Wednesday, July 19, 2006

Our slow-motion energy crisis


David Reinhard

OK, you're concerned about skyrocketing energy prices and you favor all those things we all say we favor when the latest price spikes kick off another round of concern. You favor renewables such as wind and solar. You favor hybrid, hydrogen and electric cars, and more fuel-efficient gas vehicles. Heck, you even favor higher energy prices, because they create the economic conditions for the development of all the above and cause people to conserve in the meantime.

Fine, but can we afford to do nothing to expand today's energy resources—natural gas and oil—while we conserve and develop tomorrow's energy resources? What would be the impact on the U.S. economy? What would be the impact on Americans' jobs and our standard of living? In short, can we be blasé about traditional energy supplies?

Consider the cleanest of our traditional energy sources: natural gas. Unlike oil, natural gas is not a commodity traded in the global marketplace, except for small quantities of liquefied gas. It's traded in local markets. So what we do to produce more natural gas in the United States has a more pronounced impact on U.S. prices than would be the case with oil. It's also an increasingly integrated market, thanks to the construction of major transmission lines. Unlike in the past, natural gas moves from one region to another. So, what's produced or not produced off the coast of Louisiana will affect prices in (the Northwest).

Natural gas prices have doubled for industrial users and small businesses over the past five years nationally, and demand is only going up. The Northwest Gas Association expects demand in the Pacific Northwest to grow 9 percent over next five years.

What happens when there's not enough supply to meet demand?

Let's look at a commodity that's basic to agricultural states: fertilizer. According to the Fertilizer Institute—OK, take a moment to savor the fact that there's actually a Fertilizer Institute—70 percent to 90 percent of the cost of making fertilizer is directly attributable to natural gas. Fertilizer costs have gone up more than 240 percent since 2000.

It's only one of thousands of products that use natural gas as a feed stock. The jump in natural gas prices has sent manufacturers looking far beyond our shores for supply, and that's sent tens of thousands of jobs overseas. The average price of natural gas in the United States was $8.85 per decatherm in 2005. The price was $5.05 in China, $3.10 in India and $6.05 in Japan. It's such price differentials and the resulting job losses that led Democratic Rep. Neil Abercrombie, a former college professor and liberal from Hawaii, to become involved in the issue.

What to do about all this? Oh, maybe take steps to increase U.S. supplies of natural gas.
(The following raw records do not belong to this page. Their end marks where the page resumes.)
(** C7: once [validate]'s four input payloads are built and meet the
    preconditions ([A1in == A2in], [B1in == B2in]), and the four single-shot
    runs return, [validate] raises [E_NO_OUTPUTS] exactly when
    [A1in == A1out] or [B1in == B1out].  The determinism and
    input-sensitivity checks come after it: whatever they would find, the
    outcome is [E_NO_OUTPUTS] in that case. *)
Theorem validate_no_outputs_iff ep sa ke rv driver size fuel s
    s0 s1 s2 s3 s4 A1in A2in B1in B2in A1out B1out A2out B2out e1 e2 :
  validate_inputs rv driver size fuel s = (s0, inr (A1in, A2in, B1in, B2in)) ->
  payload_eq A1in A2in = Some true ->
  payload_eq B1in B2in = Some true ->
  call ep sa ke driver A1in s0 = (s1, inr A1out) ->
  call ep sa ke driver B1in s1 = (s2, inr B1out) ->
  call ep sa ke driver A2in s2 = (s3, inr A2out) ->
  call ep sa ke driver B2in s3 = (s4, inr B2out) ->
  payload_eq A1in A1out = Some e1 ->
  payload_eq B1in B1out = Some e2 ->
  (snd (validate ep sa ke rv driver size fuel s) = inl E_NO_OUTPUTS <->
   e1 = true \/ e2 = true).
Proof.
  intros Hin HA HB H1 H2 H3 H4 He1 He2.
  unfold validate.
  rewrite (bind_inr _ _ _ _ _ Hin); cbv beta iota.
  rewrite (bind_inr _ _ _ _ _ (peq_some _ _ _ s0 HA)); cbv beta iota.
  unfold assert_constraint at 1; rewrite (bind_inr _ _ _ _ _ (eq_refl (s0, inr tt))).
  rewrite (bind_inr _ _ _ _ _ (peq_some _ _ _ s0 HB)); cbv beta iota.
  unfold assert_constraint at 1; rewrite (bind_inr _ _ _ _ _ (eq_refl (s0, inr tt))).
  rewrite (bind_inr _ _ _ _ _ H1), (bind_inr _ _ _ _ _ H2), (bind_inr _ _ _ _ _ H3),
    (bind_inr _ _ _ _ _ H4).
  rewrite (bind_inr _ _ _ _ _ (peq_some _ _ _ s4 He1)).
  destruct e1.
  - unfold assert_constraint at 1; simpl negb.
    rewrite (bind_inl _ _ _ _ _ (eq_refl (s4, inl E_NO_OUTPUTS))).
    simpl; tauto.
  - unfold assert_constraint at 1; simpl negb.
    rewrite (bind_inr _ _ _ _ _ (eq_refl (s4, inr tt))).
    rewrite (bind_inr _ _ _ _ _ (peq_some _ _ _ s4 He2)).
    destruct e2.
    + unfold assert_constraint at 1; simpl negb.
      rewrite (bind_inl _ _ _ _ _ (eq_refl (s4, inl E_NO_OUTPUTS))).
      simpl; tauto.
    + unfold assert_constraint at 1; simpl negb.
      rewrite (bind_inr _ _ _ _ _ (eq_refl (s4, inr tt))).
      split; [|intros [H|H]; discriminate].
      unfold peq, assert_constraint, bind.
      destruct (payload_eq A1out A2out) as [[|]|]; simpl;
        try (intros H; discriminate H).
      destruct (payload_eq B1out B2out) as [[|]|]; simpl;
        try (intros H; discriminate H).
      destruct existsb; simpl; [|intros H; discriminate H].
      destruct (payload_eq A1out B1out) as [[|]|]; simpl; intros H; discriminate H.
Qed.

Lemma validate_no_outputs_iff_witness :
  exists s0 s1 s2 s3 s4 A1in A2in B1in B2in A1out B1out A2out B2out e1 e2,
  validate_inputs random_tenths driver_global 4 3 st_init
    = (s0, inr (A1in, A2in, B1in, B2in)) /\
  payload_eq A1in A2in = Some true /\
  payload_eq B1in B2in = Some true /\
  call profile_2ms accept_args kernel_empty driver_global A1in s0 = (s1, inr A1out) /\
  call profile_2ms accept_args kernel_empty driver_global B1in s1 = (s2, inr B1out) /\
  call profile_2ms accept_args kernel_empty driver_global A2in s2 = (s3, inr A2out) /\
  call profile_2ms accept_args kernel_empty driver_global B2in s3 = (s4, inr B2out) /\
  payload_eq A1in A1out = Some e1 /\
  payload_eq B1in B1out = Some e2 /\
  (snd (validate profile_2ms accept_args kernel_empty random_tenths driver_global 4 3 st_init)
     = inl E_NO_OUTPUTS <-> e1 = true \/ e2 = true).
Proof.
  do 15 eexists.
  do 9 (split; [eval_lhs|]).
  eapply validate_no_outputs_iff; eval_lhs.
Defined.

(** C4: [clone(P) == P] fails for a synthesized payload with a local
    argument.  [__eq__] sends an argument without host data (a local pointer
    or a scalar) to the [devdata] comparison; for a local pointer that
    compares two [cl.LocalMemory] objects by identity, and
    [__deepcopy__] made a fresh one.  So for [kernel void A(local int* c)]
    the payloads of both generators differ from their clones, and the local
    scratch buffer is what tells them apart. *)
Theorem clone_local_payload_differs :
  match create_sequential driver_local 4 st_init with
  | (s1, inr P) =>
      match clone P s1 with
      | (_, inr P') =>
          payload_eq P P' = Some false /\
          map devdata (args P) = [LocalMemory 0 32] /\
          map devdata (args P') = [LocalMemory 1 32]
      | _ => False
      end
  | _ => False
  end /\
  match create_random random_tenths driver_local 4 st_init with
  | (s1, inr P) =>
      match clone P s1 with
      | (_, inr P') => payload_eq P P' = Some false
      | _ => False
      end
  | _ => False
  end.
Proof. vm_compute. repeat split; reflexivity. Qed.

(** C5: [device_to_host] enqueues the read-back of the non-const host
    buffer and queries its event, but returns an elapsed time of zero; on the
    same payload [host_to_device] returns the 2 ms of its copy.  For
    [kernel void A(global int* a, const int n)] with every event lasting
    2 ms. *)
Theorem device_to_host_drops_copy_time :
  match create_sequential driver_global 4 st_init with
  | (s1, inr P) =>
      match device_to_host profile_2ms P s1 with
      | (s2, inr (_, elapsed)) =>
          log s2 = log s1 ++ [CopyD2H 0] /\ elapsed = 0%Q /\
          match snd (get_event_time profile_2ms (next_event s1) s2) with
          | inr t => (t == 2)%Q
          | inl _ => False
          end /\
          match snd (host_to_device profile_2ms P s1) with
          | inr t => (t == 2)%Q
          | inl _ => False
          end
      | _ => False
      end
  | _ => False
  end.
Proof. vm_compute. repeat split; reflexivity. Qed.

(** C6 (as the code has it): the transfer size a generator records is
    the sum, over the kernel's arguments in order, of the host array's
    [nbytes] for a const non-local pointer, twice that for a non-const
    non-local pointer, and zero for local pointers and scalars.  Exactly the
    non-local pointers have a host array.  This holds for every array
    factory, so for the sequential and the random generator alike. *)
Theorem create_payload_transfersize nparray driver size s s' P :
  create_payload nparray driver size s = (s', inr P) ->
  map desc (args P) = prototype driver /\
  Forall (fun a => hostdata a <> None <->
                   is_pointer (desc a) && negb (is_local (desc a)) = true) (args P) /\
  transfersize P = list_sum (map transfer_contrib (args P)).
Proof.
  unfold create_payload, bind, wrap_bad_args.
  destruct (create_args nparray size (prototype driver) 0 s) as [s1 [e|[l t]]] eqn:E;
    [discriminate|].
  unfold ret; intros H; injection H as _ <-; simpl.
  exact (create_args_transfer _ _ _ _ _ _ _ _ E).
Qed.

Lemma create_payload_transfersize_witness :
  exists s' P,
  create_payload np_arange driver_global 4 st_init = (s', inr P) /\
  (map desc (args P) = prototype driver_global /\
   Forall (fun a => hostdata a <> None <->
                    is_pointer (desc a) && negb (is_local (desc a)) = true) (args P) /\
   transfersize P = list_sum (map transfer_contrib (args P))).
Proof.
  do 2 eexists. split; [eval_lhs|].
  match goal with
  | |- context [transfersize ?P] =>
      eapply (create_payload_transfersize np_arange driver_global 4 st_init _ P);
      eval_lhs
  end.
Defined.

(** C6 (counterexample): counting global pointers only misses the other
    non-local pointers.  For [kernel void A(constant float* k, const
    constant float* w)] at size 4 (16 bytes per array), the recorded
    transfer size is 32 + 16 = 48 while the sum over global pointers is 0. *)
Lemma transfersize_constant_pointers :
  match create_sequential driver_constant 4 st_init with
  | (_, inr P) =>
      transfersize P = 48 /\
      list_sum (map global_transfer_contrib (args P)) = 0
  | _ => False
  end.
Proof. vm_compute. split; reflexivity. Qed.

End CLDriveFacts.

(* ------------------------------------------------------------------ *)

Module AtomizerExtra.
Import Atomizer AtomizerFacts.
Local Open Scope nat_scope.

(** *** The character atomizer *)

Lemma char_atomize_forall2 (V : Vocab) text idx :
  char_atomize V text = Some idx ->
  Forall2 (fun s x => vocab_get V s = Some x) (map (fun c => [c]) text) idx.
Proof.
  unfold char_atomize. revert idx; induction text as [|c t IH]; intros idx H; simpl in H.
  - injection H as <-; constructor.
  - destruct (vocab_get V [c]) as [x|] eqn:Ex; [|discriminate].
    destruct (map_option _ t) as [xs|] eqn:Exs; [|discriminate].
    injection H as <-. constructor; [exact Ex|]. apply IH; reflexivity.
Qed.

Lemma concat_singletons (t : str) : concat (map (fun c => [c]) t) = t.
Proof. induction t as [|c t IH]; simpl; [reflexivity|]. rewrite IH; reflexivity. Qed.

Lemma char_roundtrip (V : Vocab) text idx :
  NoDup (map snd V) -> char_atomize V text = Some idx -> deatomize V idx = Some text.
Proof.
  intros Hnd H. unfold deatomize.
  rewrite (map_option_decoder V _ idx Hnd (char_atomize_forall2 V text idx H)).
  rewrite concat_singletons; reflexivity.
Qed.

(** X1: [CharacterAtomizer]: with distinct indices, deatomizing what
    [atomize] returns gives the text back. *)
Theorem char_atomize_roundtrip (V : Vocab) (text : str) (idx : list Z) :
  NoDup (map snd V) ->
  char_atomize V text = Some idx -> deatomize V idx = Some text.
Proof. apply char_roundtrip. Qed.

Lemma char_atomize_roundtrip_witness :
  NoDup (map snd example_vocab) /\
  char_atomize example_vocab (list_ascii_of_string "cab") = Some [3%Z; 1%Z; 2%Z] /\
  deatomize example_vocab [3%Z; 1%Z; 2%Z] = Some (list_ascii_of_string "cab").
Proof.
  split; [exact example_vocab_nodup|]. split; [reflexivity|].
  apply (char_atomize_roundtrip example_vocab (list_ascii_of_string "cab"));
    [exact example_vocab_nodup|reflexivity].
Defined.

Lemma char_atomize_some (V : Vocab) text :
  (forall c, In c text -> exists x, vocab_get V [c] = Some x) ->
  exists idx, char_atomize V text = Some idx.
Proof.
  unfold char_atomize. induction text as [|c t IH]; intros H; simpl; [eauto|].
  destruct (H c (or_introl eq_refl)) as [x ->].
  destruct IH as [xs ->]; [intros d Hd; apply H; right; exact Hd|]. eauto.
Qed.

Lemma vocab_get_combine_in (keys : list str) (vals : list Z) k :
  length keys = length vals -> In k keys -> exists x, vocab_get (combine keys vals) k = Some x.
Proof.
  revert vals; induction keys as [|k' keys IH]; intros [|v vals] Hl Hk; simpl in *;
    try discriminate; try contradiction.
  destruct (str_eqb k k') eqn:E; [eauto|].
  destruct Hk as [<-|Hk]; [rewrite str_eqb_refl in E; discriminate|].
  apply IH; [lia|exact Hk].
Qed.

Lemma NoDup_map_of_nat_seq a n : NoDup (map Z.of_nat (seq a n)).
Proof.
  revert a; induction n as [|n IH]; intros a; simpl; constructor; [|apply IH].
  rewrite in_map_iff. intros (x & Hx & Hin). apply in_seq in Hin. lia.
Qed.

(** X2: a [CharacterAtomizer] built by [from_text] from a corpus atomizes
    that corpus, and deatomizing gives the corpus back. *)
Theorem char_from_text_roundtrip (t : str) (V : Vocab) :
  char_from_text t = Some V ->
  exists idx, char_atomize V t = Some idx /\ deatomize V idx = Some t.
Proof.
  intros H. unfold char_from_text in H.
  destruct (sort_desc (Counter t)) as [|p ps] eqn:E; [discriminate|].
  injection H as <-.
  set (atoms := map fst (p :: ps)).
  assert (Hnd : NoDup (map snd (combine (map (fun c => [c]) atoms)
                   (map Z.of_nat (seq 0 (length atoms)))))).
  { rewrite map_snd_combine by (rewrite !length_map, length_seq; lia).
    apply NoDup_map_of_nat_seq. }
  destruct (char_atomize_some (combine (map (fun c => [c]) atoms)
              (map Z.of_nat (seq 0 (length atoms)))) t) as [idx Hidx].
  { intros c Hc. apply vocab_get_combine_in.
    - rewrite !length_map, length_seq; reflexivity.
    - apply (in_map (fun c => [c])). unfold atoms. rewrite <- E.
      destruct (first_occurrences_spec t) as [_ Hin].
      apply (Permutation_in _ (Permutation_map fst (Permutation_sym (sort_desc_perm _)))).
      rewrite Counter_spec, map_map. simpl. rewrite map_id. apply Hin, Hc. }
  exists idx. split; [exact Hidx|]. apply char_roundtrip; assumption.
Qed.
The House took a good first step on June 29. It passed a bill that would allow exploration and drilling off the coasts of any interested state. For the past 25 years, there's been a moratorium on oil and gas drilling in most U.S. coastal waters. Drilling within 200 miles of the coastline has been prohibited each year since 1981. The bill would make the moratorium on drilling within 50 miles of shore permanent, but give states a say over their own coastlines. A state could extend the drilling ban out to 100 miles or allow drilling within 50 miles of the shore. States would have one year from the law's enactment to decide on natural gas exploration and three years on oil. In addition, states would receive a bigger share of the royalties energy companies now pay to the federal government on the leases.

The House approved the bill, 232-187, with 39 Democrats following Abercrombie's lead and voting to lift the nationwide moratorium.

It's not a perfect bill. It certainly won't be the final bill when the Senate gets done with the issue. Legislation that opens up drilling in portions of the Gulf of Mexico—in essence, legislation that allows and rewards deep-water drilling off states that want it (Louisiana, Mississippi, Texas) and confines the existing moratorium to states that don't (East and West Coast states)—might be both preferable and achievable. But the House bill's bipartisan passage suggests that, at long last, somebody is getting serious about facing our energy supply issues. Let's hope there are enough somebodys in the Senate.